As abelhas Halictus scabiosae são chamadas eussociais, o que significa que são capazes de formar sociedades complexas, com notável divisão de tarefas. Quando acaba o inverno, as rainhas dessa espécie saem em busca, sozinhas ou em grupos, de novas colônias. Na Suíça, onde foi realizado o estudo, elas dão origem a duas ninhadas ao ano, uma entre junho e julho e a outra entre agosto e setembro. Só que as fêmeas da primeira geração, que têm a função de ajudar a mãe na criação de suas irmãs mais novas, são significativamente menores e têm menos reservas de energia. Como essa reserva é fundamental para suportar o rigoroso inverno seguinte, quando as abelhas precisam até mesmo entrar em estado de diapausa (espécie de hibernação dos insetos), a grande maioria das filhas mais velhas morre. Se elas, assim como as caçulas, também têm capacidade reprodutiva, por que são mais frágeis?
A resposta encontrada por Nayuta Brand e Michel Chapuisat, pesquisadores do Departamento de Ecologia e Evolução da Universidade de Lausanne, na Suíça, é bastante simples: a abelha rainha propositalmente deu menos nutrientes às filhas da primeira ninhada, quando elas ainda estavam em estado larval, fazendo com que seus corpos ficassem menores e mais fracos. “Fêmeas com corpos menores podem ser mais fáceis de manipular em um papel subordinado por meio de agressões e interações de dominância”, escrevem os autores no estudo. Ao intencionalmente restringir o desenvolvimento das filhas primogênitas, a abelha-mãe aumenta as chances de sobrevivência das caçulas, que após o inverno reiniciarão o ciclo como novas rainhas.
O acompanhamento de dois anos envolveu 2.498 abelhas e mostrou que o total de pólen e néctar dado à primeira ninhada era menor: as larvas de abelha mais novas receberam, em média, 40% mais recursos do que suas irmãs mais velhas.
“Embora seja difícil distinguir manipulação maternal da disponibilidade natural de recursos, que é influenciada pela vegetação e pelo clima, o fato de termos visto que o tamanho do corpo (das fêmeas) da primeira ninhada permaneceu constante, apesar das diferentes condições climáticas, mostra que as rainhas restringem o alimento para suas filhas, de modo a relegá-las a papéis de operárias”, afirma Chapuisat.

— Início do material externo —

(* ===== verification/PeSpec.v ===== *)
(** * What the image loader does

    The theorems about [Pe]: the image a PE file is loaded to, its relocation,
    the lookup of its exports, and what loading libraries leaves of the
    loader's own state; then a library of 428 bytes they are applied to. *)

From stdpp Require Import base list numbers strings.
From Stdlib Require Import ZArith Lia.
From S2P Require Import Prelude.
From S2P Require Import Util.
From S2P Require Import Ram.
From S2P Require Import Pe.
Import Util Pe.

Module PeSpec.

(** * PE images

    What a PE file says its image is: headers, then the sections in order, each
    over what came before. *)
Definition word (a : arch) : Z := match a with X86 => 4294967296 | AMD64 | LA64 => 18446744073709551616 end.

Lemma P_small a x : 0 <= x < word a -> P a x = x.
Proof. intros Hx. unfold P, usize, word in *. destruct a; (apply u32_small || apply u64_small); done. Qed.

Record section := mkSection { sec_dest : Z; sec_len : Z; sec_src : Z }.

Definition section_at (m : mem) (h : Z) : section := mkSection (ld32 m (h + 12)) (ld32 m (h + 16)) (ld32 m (h + 20)).
Fixpoint sections_at (m : mem) (h : Z) (n : nat) : list section :=
  match n with O => [] | S n' => section_at m h :: sections_at m (h + 40) n' end.

Definition covers (size image_size : Z) (s : section) (k : Z) : bool :=
  (sec_src s + sec_len s <=? size) && (sec_dest s + sec_len s <=? image_size) && (sec_dest s <=? k) && (k <? sec_dest s + sec_len s).

(** Byte [k] of the image of the file at [d] in [m]. *)
Definition overlay (m : mem) (d size image_size : Z) (secs : list section) (under : Z -> Z) : Z -> Z :=
  fold_left (fun (f : Z -> Z) (s : section) k => if covers size image_size s k then m (d + sec_src s + (k - sec_dest s)) else f k) secs under.

Definition pe_header_size (m : mem) (d size : Z) : Z := Z.min size (ld32 m (d + ld32 m (d + 60) + 24 + 60)).
Definition pe_image_size (m : mem) (d : Z) : Z := ld32 m (d + ld32 m (d + 60) + 24 + 56).
Definition pe_table (m : mem) (d : Z) : Z := d + ld32 m (d + 60) + 24 + ld16 m (d + ld32 m (d + 60) + 20).
Definition pe_section_count (m : mem) (d : Z) : nat := Z.to_nat (ld16 m (d + ld32 m (d + 60) + 6)).
Definition pe_sections (m : mem) (d : Z) : list section := sections_at m (pe_table m d) (pe_section_count m d).

Definition pe_contents (m : mem) (d size : Z) : Z -> Z :=
  overlay m d size (pe_image_size m d) (pe_sections m d) (fun k => if k <? pe_header_size m d size then m (d + k) else 0).

(** A PE32 file of [size] bytes at [d]: its headers lie inside it, and no size
    in them wraps. *)
Record pe_file (m : mem) (d size : Z) : Prop := {
  pf_size : 64 <= size < 4294967296;
  pf_mz : ld16 m d = 23117;
  pf_headers : ld32 m (d + 60) + 120 <= size;
  pf_signature : ld32 m (d + ld32 m (d + 60)) = 17744;
  pf_magic : ld16 m (d + ld32 m (d + 60) + 24) = 267;
  pf_table : pe_table m d + 40 * Z.of_nat (pe_section_count m d) <= d + size;
  pf_image : 0 < pe_image_size m d <= 16777216;
  pf_header_size : pe_header_size m d size <= pe_image_size m d;
  pf_sections : Forall (fun s => sec_src s + sec_len s < 4294967296 /\ sec_dest s + sec_len s < 4294967296) (pe_sections m d)
}.

Section pe_load.
Context (a : arch) (m0 : mem) (d size image N : Z).
Context (Hbytes : forall x, 0 <= m0 x < 256).
Context (Hd : 0 <= d /\ d + size <= word a) (Hi : 0 <= image /\ image + N <= word a).
Context (Hapart : d + size <= image \/ image + N <= d).

Lemma section_range m h : (forall x, 0 <= m x < 256) ->
  0 <= sec_dest (section_at m h) < 4294967296 /\ 0 <= sec_len (section_at m h) < 4294967296 /\ 0 <= sec_src (section_at m h) < 4294967296.
Proof. intros Hm. cbn. repeat split; apply (ldn_range 4); done. Qed.

(** The section loop lays the sections over the image and touches nothing else. *)
Lemma copy_sections_ok n : forall h m f,
  d <= h -> h + 40 * Z.of_nat n <= d + size ->
  (forall x, d <= x < d + size -> m x = m0 x) -> (forall k, 0 <= k < N -> m (image + k) = f k) ->
  Forall (fun s => sec_src s + sec_len s < 4294967296 /\ sec_dest s + sec_len s < 4294967296) (sections_at m0 h n) ->
  let m' := copy_sections a n h d size image N m in
  (forall k, 0 <= k < N -> m' (image + k) = overlay m0 d size N (sections_at m0 h n) f k) /\
  (forall x, x < image \/ image + N <= x -> m' x = m x).
Proof.
  induction n as [|n IH]; intros h m f Hlo Hhi Hsrc Himg Hsec; [done|]. cbn [copy_sections sections_at].
  inversion Hsec as [|? ? [Hw1 Hw2] Hrest]; subst.
  assert (Hf : forall o, 0 <= o <= 36 -> ld32 m (h + o) = ld32 m0 (h + o)).
  { intros o Ho. apply ldn_ext. intros j Hj. apply Hsrc. lia. }
  rewrite !Hf by lia. pose proof (section_range m0 h Hbytes) as (Hr1 & Hr2 & Hr3).
  change (ld32 m0 (h + 12)) with (sec_dest (section_at m0 h)). change (ld32 m0 (h + 16)) with (sec_len (section_at m0 h)).
  change (ld32 m0 (h + 20)) with (sec_src (section_at m0 h)). set (s := section_at m0 h) in *.
  rewrite !u32_small by (unfold is_u32; lia).
  match goal with |- context [copy_sections a n (h + 40) d size image N ?x] => set (m1 := x) end.
  assert (Hm1 : forall x, m1 x = if (image <=? x) && (x <? image + N) && covers size N s (x - image) then m (d + sec_src s + (x - image - sec_dest s)) else m x).
  { intros x. unfold m1, covers. destruct (Z.ltb_spec 0 (sec_len s)); cbn [andb].
    - destruct (Z.leb_spec (sec_src s + sec_len s) size); cbn [andb]; [|by rewrite andb_false_r].
      destruct (Z.leb_spec (sec_dest s + sec_len s) N); cbn [andb]; [|by rewrite andb_false_r].
      rewrite !P_small by lia. unfold memcpy. rewrite memcpy_loop_spec, Z2Nat.id by lia.
      zbool; cbn; try lia; f_equal; lia.
    - zbool; cbn; try lia; done. }
  destruct (IH (h + 40) m1 (fun k => if covers size N s k then m0 (d + sec_src s + (k - sec_dest s)) else f k)) as [E1 E2]; [lia|lia|..|done|].
  - intros x Hx. rewrite Hm1, <- Hsrc by done.
    assert ((image <=? x) && (x <? image + N) = false) as -> by (zbool; cbn; done || lia). done.
  - intros k Hk. rewrite Hm1. rewrite (proj2 (Z.leb_le _ _)), (proj2 (Z.ltb_lt _ _)) by lia. cbn [andb].
    replace (image + k - image) with k by lia. destruct (covers size N s k) eqn:E; [|by apply Himg].
    apply Hsrc. unfold covers in E. rewrite !andb_true_iff, !Z.leb_le, Z.ltb_lt in E. lia.
  - split; [exact E1|]. intros x Hx. rewrite E2, Hm1 by done.
    assert ((image <=? x) && (x <? image + N) = false) as -> by (zbool; cbn; done || lia). done.
Qed.

End pe_load.

Lemma ldn_upd_ne n m p q v : p + Z.of_nat n <= q \/ q < p -> ldn n (upd m q v) p = ldn n m p.
Proof. intros Hq. apply ldn_ext. intros i Hi. unfold upd. destruct (Z.eqb_spec (p + i) q); [lia|done]. Qed.

Lemma ld32_low m p : (forall x, 0 <= m x < 256) -> ld32 m p mod 65536 = ld16 m p.
Proof.
  intros Hm. cbn [ldn]. pose proof (Hm p). pose proof (Hm (p + 1)). pose proof (Hm (p + 1 + 1)). pose proof (Hm (p + 1 + 1 + 1)).
  Z.div_mod_to_equations. lia.
Qed.

Ltac runtime_offsets a := unfold ldp, stp, rt_magic, rt_flags, rt_image_size, rt_elf_base_vaddr, rt_source_image, rt_allocation_base,
  rt_source_size, rt_image_path, rt_elf_class, sizeof_RUNTIME, ptr_bytes in *; destruct a.

(** The header holds what was put in it, and nothing outside it changed. *)
Lemma fill_runtime_ok a r flags n base source alloc ssize m :
  0 <= flags < 4294967296 -> 0 <= n < 4294967296 -> 0 <= base < word a -> 0 <= source < word a -> 0 <= alloc < word a ->
  let m' := fill_runtime a r flags n base source alloc ssize m in
  ld32 m' r = PE_RUNTIME_MAGIC /\ ld32 m' (r + rt_flags) = flags /\ ld32 m' (r + rt_image_size) = n /\
  ldp a m' (r + rt_elf_base_vaddr a) = base /\ ldp a m' (r + rt_source_image a) = source /\
  ldp a m' (r + rt_allocation_base a) = alloc /\
  (forall x, x < r \/ r + sizeof_RUNTIME a <= x -> m' x = m x).
Proof.
  intros Hfl Hn Hb Hs Ha m'. unfold m', fill_runtime. clear m'.
  runtime_offsets a; unfold word, PE_RUNTIME_MAGIC in *; rewrite (Z.add_0_r r).
  all: repeat split; try (repeat first [rewrite ldn_upd_ne by lia | rewrite ldn_stn_ne by lia]; rewrite ldn_stn by (cbn; lia); done).
  all: try (intros x Hx; unfold upd; rewrite (proj2 (Z.eqb_neq x _)) by lia; rewrite !stn_out by lia; done).
Qed.

Section pe_load_image.
Context {S : Type} `{Kernel S} (a : arch) (walk : nat) (resolve : list Z -> loader S Z).

(** The memory [PeLoadPE] leaves: block [B] with header and image. *)
Definition pe_memory (m : mem) (d size B : Z) : mem :=
  let N := pe_image_size m d in
  let image := B + sizeof_RUNTIME a in
  let m1 := memset image 0 N (fill_runtime a B 0 N 0 0 B 0 m) in
  let m2 := memcpy image d (pe_header_size m d size) m1 in
  copy_sections a (pe_section_count m d) (pe_table m d) d size image N m2.

(** A file of 64 bytes or more that starts like a PE file and whose headers are
    inside it is accepted, and loading it computes [pe_memory]. *)
Lemma PeLoadImage_runs d size st B k1 :
  let m := k_ram (kernel st) in
  (forall x, 0 <= m x < 256) -> pe_file m d size -> 0 <= d -> d + size < word a ->
  k_malloc (sizeof_RUNTIME a + pe_image_size m d) (kernel st) = Some (B, k1) -> 0 < B ->
  B + sizeof_RUNTIME a + pe_image_size m d <= word a ->
  d + size <= B \/ B + sizeof_RUNTIME a + pe_image_size m d <= d ->
  PeLoadImage a walk resolve d size st =
  Some (B + sizeof_RUNTIME a, set_kernel (set_kernel st k1) (k_set_ram (pe_memory m d size B) k1)).
Proof.
  intros m Hm Hf Hd Hdw Ea HB HBw Hap. pose proof Hf as [Hsz Hmz Hh Hsig Hmag Htab Himg Hhs Hsec].
  set (N := pe_image_size m d) in *. set (e := ld32 m (d + 60)) in *. set (R := sizeof_RUNTIME a) in *.
  assert (He : 0 <= e < 4294967296) by apply (ldn_range 4 m (d + 60) Hm).
  assert (HR : 0 < R <= 176) by (unfold R, sizeof_RUNTIME; destruct a; lia).
  unfold PeLoadImage, PeLoadPE, mbind, loader_bind, mret, loader_ret, get_ram, pe_malloc, put_ram. fold m.
  rewrite (proj2 (Z.ltb_ge size 64)) by lia. cbv beta. fold m.
  assert (ld32 m d <> ELF_MAGIC) as Hne.
  { intros E. pose proof (ld32_low m d Hm) as Hl. rewrite E, Hmz in Hl. done. }
  rewrite (proj2 (Z.eqb_neq _ _) Hne). cbv beta. fold m. rewrite Hmz. cbn [Z.eqb negb Pos.eqb]. fold e.
  rewrite (u32_small (e + 4)), (proj2 (Z.ltb_ge size (e + 4))) by (unfold is_u32; lia).
  rewrite (P_small a (d + e)) by lia. rewrite Hsig. cbn [Z.eqb negb Pos.eqb].
  rewrite (P_small a (d + e + 24)) by lia. rewrite Hmag. cbn [Z.eqb negb Pos.eqb].
  change (ld32 m (d + e + 24 + 56)) with N.
  rewrite (proj2 (Z.eqb_neq N 0)), (proj2 (Z.ltb_ge 16777216 N)) by lia. cbn [orb].
  fold R. rewrite u32_small by (unfold is_u32; lia). rewrite Ea. cbn [mbind option_bind]. rewrite (proj2 (Z.eqb_neq B 0)) by lia.
  cbn [kernel set_kernel]. rewrite (k_ram_malloc _ _ _ _ Ea). fold m.
  destruct (fill_runtime_ok a B 0 N 0 0 B 0 m) as (_ & _ & _ & _ & _ & _ & Hout); [lia.. |unfold word in *; destruct a; lia|
    unfold word in *; destruct a; lia | unfold word in *; destruct a; lia|].
  set (m1 := memset (B + R) 0 N (fill_runtime a B 0 N 0 0 B 0 m)).
  assert (Hm1 : forall x, d <= x < d + size -> m1 x = m x).
  { intros x Hx. unfold m1, memset. rewrite memset_loop_spec, Z2Nat.id by lia.
    assert ((B + R <=? x) && (x <? B + R + N) = false) as -> by (zbool; cbn; done || lia). apply Hout. lia. }
  assert (Hld : forall n o, 0 <= o -> o + Z.of_nat n <= size -> ldn n m1 (d + o) = ldn n m (d + o)).
  { intros n o Ho Hn. apply ldn_ext. intros j Hj. apply Hm1. lia. }
  assert (E60 : ld32 m1 (d + e + 24 + 60) = ld32 m (d + e + 24 + 60)).
  { replace (d + e + 24 + 60) with (d + (e + 84)) by lia. apply Hld; lia. }
  rewrite E60.
  replace (if size <? ld32 m (d + e + 24 + 60) then size else ld32 m (d + e + 24 + 60)) with (pe_header_size m d size)
    by (unfold pe_header_size; fold e; destruct (Z.ltb_spec size (ld32 m (d + e + 24 + 60))); lia).
  set (m2 := memcpy (B + R) d (pe_header_size m d size) m1).
  assert (Hhs0 : 0 <= pe_header_size m d size).
  { unfold pe_header_size. fold e. pose proof (ldn_range 4 m (d + e + 24 + 60) Hm). cbn in *. lia. }
  assert (Hm2 : forall x, d <= x < d + size -> m2 x = m x).
  { intros x Hx. unfold m2, memcpy. rewrite memcpy_loop_spec, Z2Nat.id by (unfold pe_header_size in *; lia).
    assert ((B + R <=? x) && (x <? B + R + pe_header_size m d size) = false) as -> by (zbool; cbn; done || lia). by apply Hm1. }
  assert (Hld2 : forall n o, 0 <= o -> o + Z.of_nat n <= size -> ldn n m2 (d + o) = ldn n m (d + o)).
  { intros n o Ho Hn. apply ldn_ext. intros j Hj. apply Hm2. lia. }
  replace (d + e + 20) with (d + (e + 20)) by lia. replace (d + e + 6) with (d + (e + 6)) by lia. rewrite !Hld2 by lia.
  replace (d + (e + 20)) with (d + e + 20) by lia. replace (d + (e + 6)) with (d + e + 6) by lia.
  pose proof (ldn_range 2 m (d + e + 20) Hm) as Ho. pose proof Htab as Htab'. unfold pe_table in Htab'. fold e in Htab'. change (256 ^ Z.of_nat 2) with 65536 in Ho.
  rewrite P_small by lia. done.
Qed.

Chapuisat pondera, no entanto, que ainda não está claro até que ponto se pode dizer que a rainha “sacrifica” a primeira ninhada. “Sabemos que existe uma manipulação de alimentos. Mas pode ser que as abelhas mais velhas façam isso voluntariamente, uma vez que ao ajudar suas irmãs e irmãos elas também estão transmitindo seus genes, só que indiretamente.”